- We moved countries! 🚚: a lot has happened since I last logged something here. At the end of November, we moved from Finland to Belgium. It became a tumultuous multi-day undertaking despite long preparations, but luckily we could count on the support of a handful of great friends, who I want to warmly thank once again! 🙏 Helsinki waved us goodbye with some snowfall, and it’s been good to be back in Belgium. In mid-February we will settle into our new long-term Brussels apartment.
- I’ve been in India 🇮🇳: for almost a month now, for family matters (a wedding, birth, …), and a small vacation next week (Sri Lanka). Escaping the West-European winter for a while, and entering the realm of the merciless mosquitoes. It’s probably also been my longest stretch of out-of-home remote work so far, and I’m happy with what we’ve achieved last month. The period before hadn’t been easy with our moving preparations, and my colleagues having welcomed a newborn.

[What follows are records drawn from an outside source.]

Definition withPackScratch2 {T} (a b : list (list Z)) (fn : list Z → list Z → result T)
    (free : list (list Z)) : result T * list (list Z) :=
  let '(bufA, free1) := acquirePackScratch free (packedTotal a) in
  let '(bufB, free2) := acquirePackScratch free1 (packedTotal b) in
  match writePack a bufA 0 with
  | Throw e => (Throw e, free2)
  | Ok (endA, bufA') =>
      match writePack b bufB 0 with
      | Throw e => (Throw e, free2)
      | Ok (endB, bufB') =>
          (fn (subarray bufA' 0 endA) (subarray bufB' 0 endB),
           releasePackScratch (releasePackScratch free2 bufA') bufB')
      end
  end.

(** ** Layouts *)

Definition layout_item (i : list Z) : list Z := le_bytes 4 (zlen i) ++ i.
Definition layout_items (items : list (list Z)) : list Z := items ≫= layout_item.
Definition layout_batch (items : list (list Z)) : list Z :=
  le_bytes 4 (zlen items) ++ layout_items items.
Definition layout_pairs (ps : list (list Z * list Z)) : list Z :=
  ps ≫= λ p, layout_item p.1 ++ layout_item p.2.

(** A list whose length fits the u32 prefix. *)
Definition fits {A} (l : list A) : Prop := zlen l < U32.

Lemma layout_items_cons i items :
  layout_items (i :: items) = le_bytes 4 (zlen i) ++ i ++ layout_items items.
Proof.
  unfold layout_items, layout_item. cbn [mbind list_bind].
  by rewrite <-!(assoc_L (++)).
Qed.
Lemma layout_pairs_cons k v ps :
  layout_pairs ((k, v) :: ps) =
    le_bytes 4 (zlen k) ++ k ++ le_bytes 4 (zlen v) ++ v ++ layout_pairs ps.
Proof.
  unfold layout_pairs, layout_item. cbn [mbind list_bind fst snd].
  by rewrite <-!(assoc_L (++)).
Qed.

Lemma pow256_4 : 256 ^ Z.of_nat 4 = U32.
Proof. done. Qed.

Lemma readU32_app pre post off v :
  off = zlen pre → 0 ≤ v < U32 → readU32 (pre ++ le_bytes 4 v ++ post) off = Ok v.
Proof.
  intros -> Hv. unfold readU32. guards. by apply dv_get_app.
Qed.

Lemma readU32_head post v : 0 ≤ v < U32 → readU32 (le_bytes 4 v ++ post) 0 = Ok v.
Proof. intros. by apply (readU32_app []). Qed.

Lemma readSlice_app pre s post off len :
  off = zlen pre → len = zlen s → readSlice (pre ++ s ++ post) off len = Ok s.
Proof.
  intros -> ->. unfold readSlice. guards. f_equal. by apply subarray_app.
Qed.

Lemma readU32_inv pre rest off v :
  off = zlen pre → bytes_ok rest → readU32 (pre ++ rest) off = Ok v →
  0 ≤ v < U32 ∧ ∃ rest', rest = le_bytes 4 v ++ rest'.
Proof.
  intros -> Hb. unfold readU32. case_decide as Hg; [done|].
  unfold dv_get. rewrite decide_True by zlia. rewrite drop_zlen_app. intros [= <-].
  assert (length (take 4 rest) = 4%nat) as Hl
    by (rewrite length_take; unfold zlen in Hg; rewrite length_app in Hg; lia).
  pose proof (le_val_bound _ (bytes_ok_take 4 _ Hb)) as Hv.
  unfold zlen in Hv. rewrite Hl in Hv. split; [done|].
  exists (drop 4 rest). rewrite <-Hl at 1.
  rewrite le_bytes_le_val by auto with castrum. by rewrite take_drop.
Qed.

Lemma readSlice_inv pre rest off len s :
  off = zlen pre → readSlice (pre ++ rest) off len = Ok s →
  zlen s = len ∧ ∃ rest', rest = s ++ rest'.
Proof.
  intros ->. unfold readSlice. case_decide as Hg; [done|]. intros [= <-].
  assert (0 ≤ len ∧ len ≤ zlen rest) as [? ?] by (autorewrite with zlen in Hg; lia).
  rewrite zlen_subarray by zlia. split; [lia|].
  exists (drop (Z.to_nat len) rest).
  rewrite <-(take_drop (Z.to_nat len) rest) at 1 2.
  f_equal. symmetry. apply subarray_app; [done|]. rewrite zlen_take; lia.
Qed.

(** Reading at the frontier of a prefix, one field at a time. *)
Ltac frontier pre := rewrite ?(app_assoc pre); zlia.

Lemma read_items_layout items pre post off :
  off = zlen pre → Forall fits items →
  read_items (length items) (pre ++ layout_items items ++ post) off = Ok items.
Proof.
  intros -> Hf. revert pre. induction Hf as [|i items Hi Hf IH]; intros pre; [done|].
  cbn [read_items length]. rewrite layout_items_cons, <-!app_assoc.
  unfold fits in Hi. pose proof (zlen_nonneg i).
  rewrite readU32_app by (try done; lia). cbn [mbind result_bind].
  rewrite (app_assoc pre), readSlice_app by zlia. cbn [mbind result_bind].
  rewrite (app_assoc _ i). replace (zlen pre + 4 + zlen i)
    with (zlen ((pre ++ le_bytes 4 (zlen i)) ++ i)) by zlia.
  by rewrite IH.
Qed.

Lemma read_items_inv n pre rest off out :
  off = zlen pre → bytes_ok rest → read_items n (pre ++ rest) off = Ok out →
  length out = n ∧ Forall fits out ∧ ∃ post, rest = layout_items out ++ post.
Proof.
  intros ->. revert pre rest out. induction n as [|n IH]; intros pre rest out Hb.
  { intros [= <-]. split_and!; [done|constructor|by exists rest]. }
  cbn [read_items]. rewrite bind_Ok. intros (len & Hlen & Hr).
  apply readU32_inv in Hlen as [Hl [r1 ->]]; [|done|done].
  apply bytes_ok_app in Hb as [_ Hb]. rewrite app_assoc in Hr.
  apply bind_Ok in Hr as (s & Hs & Hr).
  apply readSlice_inv in Hs as [Hsl [r2 ->]]; [|zlia].
  apply bytes_ok_app in Hb as [_ Hb]. rewrite app_assoc in Hr.
  apply bind_Ok in Hr as (rest & Hrest & [= <-]).
  replace (zlen pre + 4 + len) with (zlen ((pre ++ le_bytes 4 len) ++ s)) in Hrest by zlia.
  apply IH in Hrest as (Hn & Hf & post & ->); [|done].
  split_and!; [by rewrite <-Hn|constructor; [unfold fits; lia|done]|].
  exists post. by rewrite layout_items_cons, Hsl, <-!app_assoc.
Qed.

Lemma packedTotal_layout items : packedTotal items = zlen (layout_batch items).
Proof.
  assert (∀ t, foldl (λ total item, total + (4 + zlen item)) t items =
               t + zlen (layout_items items)) as Hfold.
  { induction items as [|i items IH]; intros t; cbn [foldl]; [unfold zlen; simpl; lia|].
    rewrite IH, layout_items_cons. zlia. }
  unfold packedTotal, layout_batch. rewrite Hfold. zlia.
Qed.

Lemma write_items_frontier items pre rest pos :
  pos = zlen pre → zlen (layout_items items) ≤ zlen rest →
  write_items items (pre ++ rest) pos =
    Ok (pre ++ layout_items items ++ drop (length (layout_items items)) rest).
Proof.
  intros ->. revert pre rest. induction items as [|i items IH]; intros pre rest Hle; [done|].
  rewrite layout_items_cons in *. cbn [write_items].
  rewrite dv_set_frontier by zlia. cbn [mbind result_bind].
  rewrite app_assoc.
  assert (zlen (drop 4 rest) = zlen rest - 4) as Hd by (apply (zlen_drop 4); zlia).
  rewrite ta_set_frontier by zlia. cbn [mbind result_bind].
  rewrite app_assoc. replace (zlen pre + 4 + zlen i)
    with (zlen ((pre ++ le_bytes 4 (zlen i)) ++ i)) by zlia.
  rewrite IH.
  - f_equal. rewrite <-!app_assoc. do 4 f_equal. rewrite !drop_drop. f_equal.
    rewrite !length_app, length_le_bytes. lia.
  - rewrite zlen_drop_length; zlia.
Qed.

Lemma zlen_new_u8 n : 0 ≤ n → zlen (new_u8 n) = n.
Proof. intros. unfold new_u8. rewrite zlen_replicate. lia. Qed.

Lemma packedTotal_pos items : 4 ≤ packedTotal items.
Proof. rewrite packedTotal_layout. unfold layout_batch. zlia. Qed.

Lemma writePack_ok items target offset :
  0 ≤ offset → offset + packedTotal items ≤ zlen target →
  writePack items target offset =
    Ok (offset + packedTotal items, splice target offset (layout_batch items)).
Proof.
  intros Ho Hle. unfold writePack. rewrite decide_False by lia.
  rewrite packedTotal_layout in *. unfold layout_batch in *.
  rewrite <-(take_drop (Z.to_nat offset) target).
  assert (zlen (take (Z.to_nat offset) target) = offset) as Hp by (apply zlen_take; zlia).
  assert (zlen (drop (Z.to_nat offset) target) = zlen target - offset) as Hr
    by (apply zlen_drop; zlia).
  set (pre := take _ _) in *. set (rest := drop _ _) in *. clearbody pre rest.
  rewrite dv_set_frontier by zlia. cbn [mbind result_bind]. rewrite app_assoc.
  assert (zlen (drop 4 rest) = zlen rest - 4) as Hd by (apply (zlen_drop 4); zlia).
  rewrite write_items_frontier by zlia. cbn [mbind result_bind]. do 2 f_equal.
  rewrite splice_frontier by zlia. rewrite <-!(assoc_L (++)), drop_drop.
  by do 4 f_equal.
Qed.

- Emulation & projects 🎮: to cope with the intense fall and winter period of 2024, I let off steam with a temporary obsession for handheld retro gaming. I got XU Mini M & Retroid Pocket 5 consoles and re-indulged into childhood favorites such as Pokemon FireRed, WipEout Pulse and Shaun White Snowboarding (PSP). More recently the free-time pendulum swung back into the project sphere, and I built a new version of my 2018 “No Feed” prototype. The angle is slightly different now: I primarily wanted to keep an eye on the things shared by close friends and family without opening algorithmic social media home feeds. This time, I’m using a headless Chromium browser to periodically scrape the social feeds of people, which lets my system know when there is new a new post. Only then, and at my desired frequency, will the system generate a new item in an RSS feed; displaying a list of first names and links to account pages to check. It ties into my habit of opening my RSS feed reader daily. After the first tests I’m optimistic: it helps me keep in touch with close ones, nothing more, nothing less!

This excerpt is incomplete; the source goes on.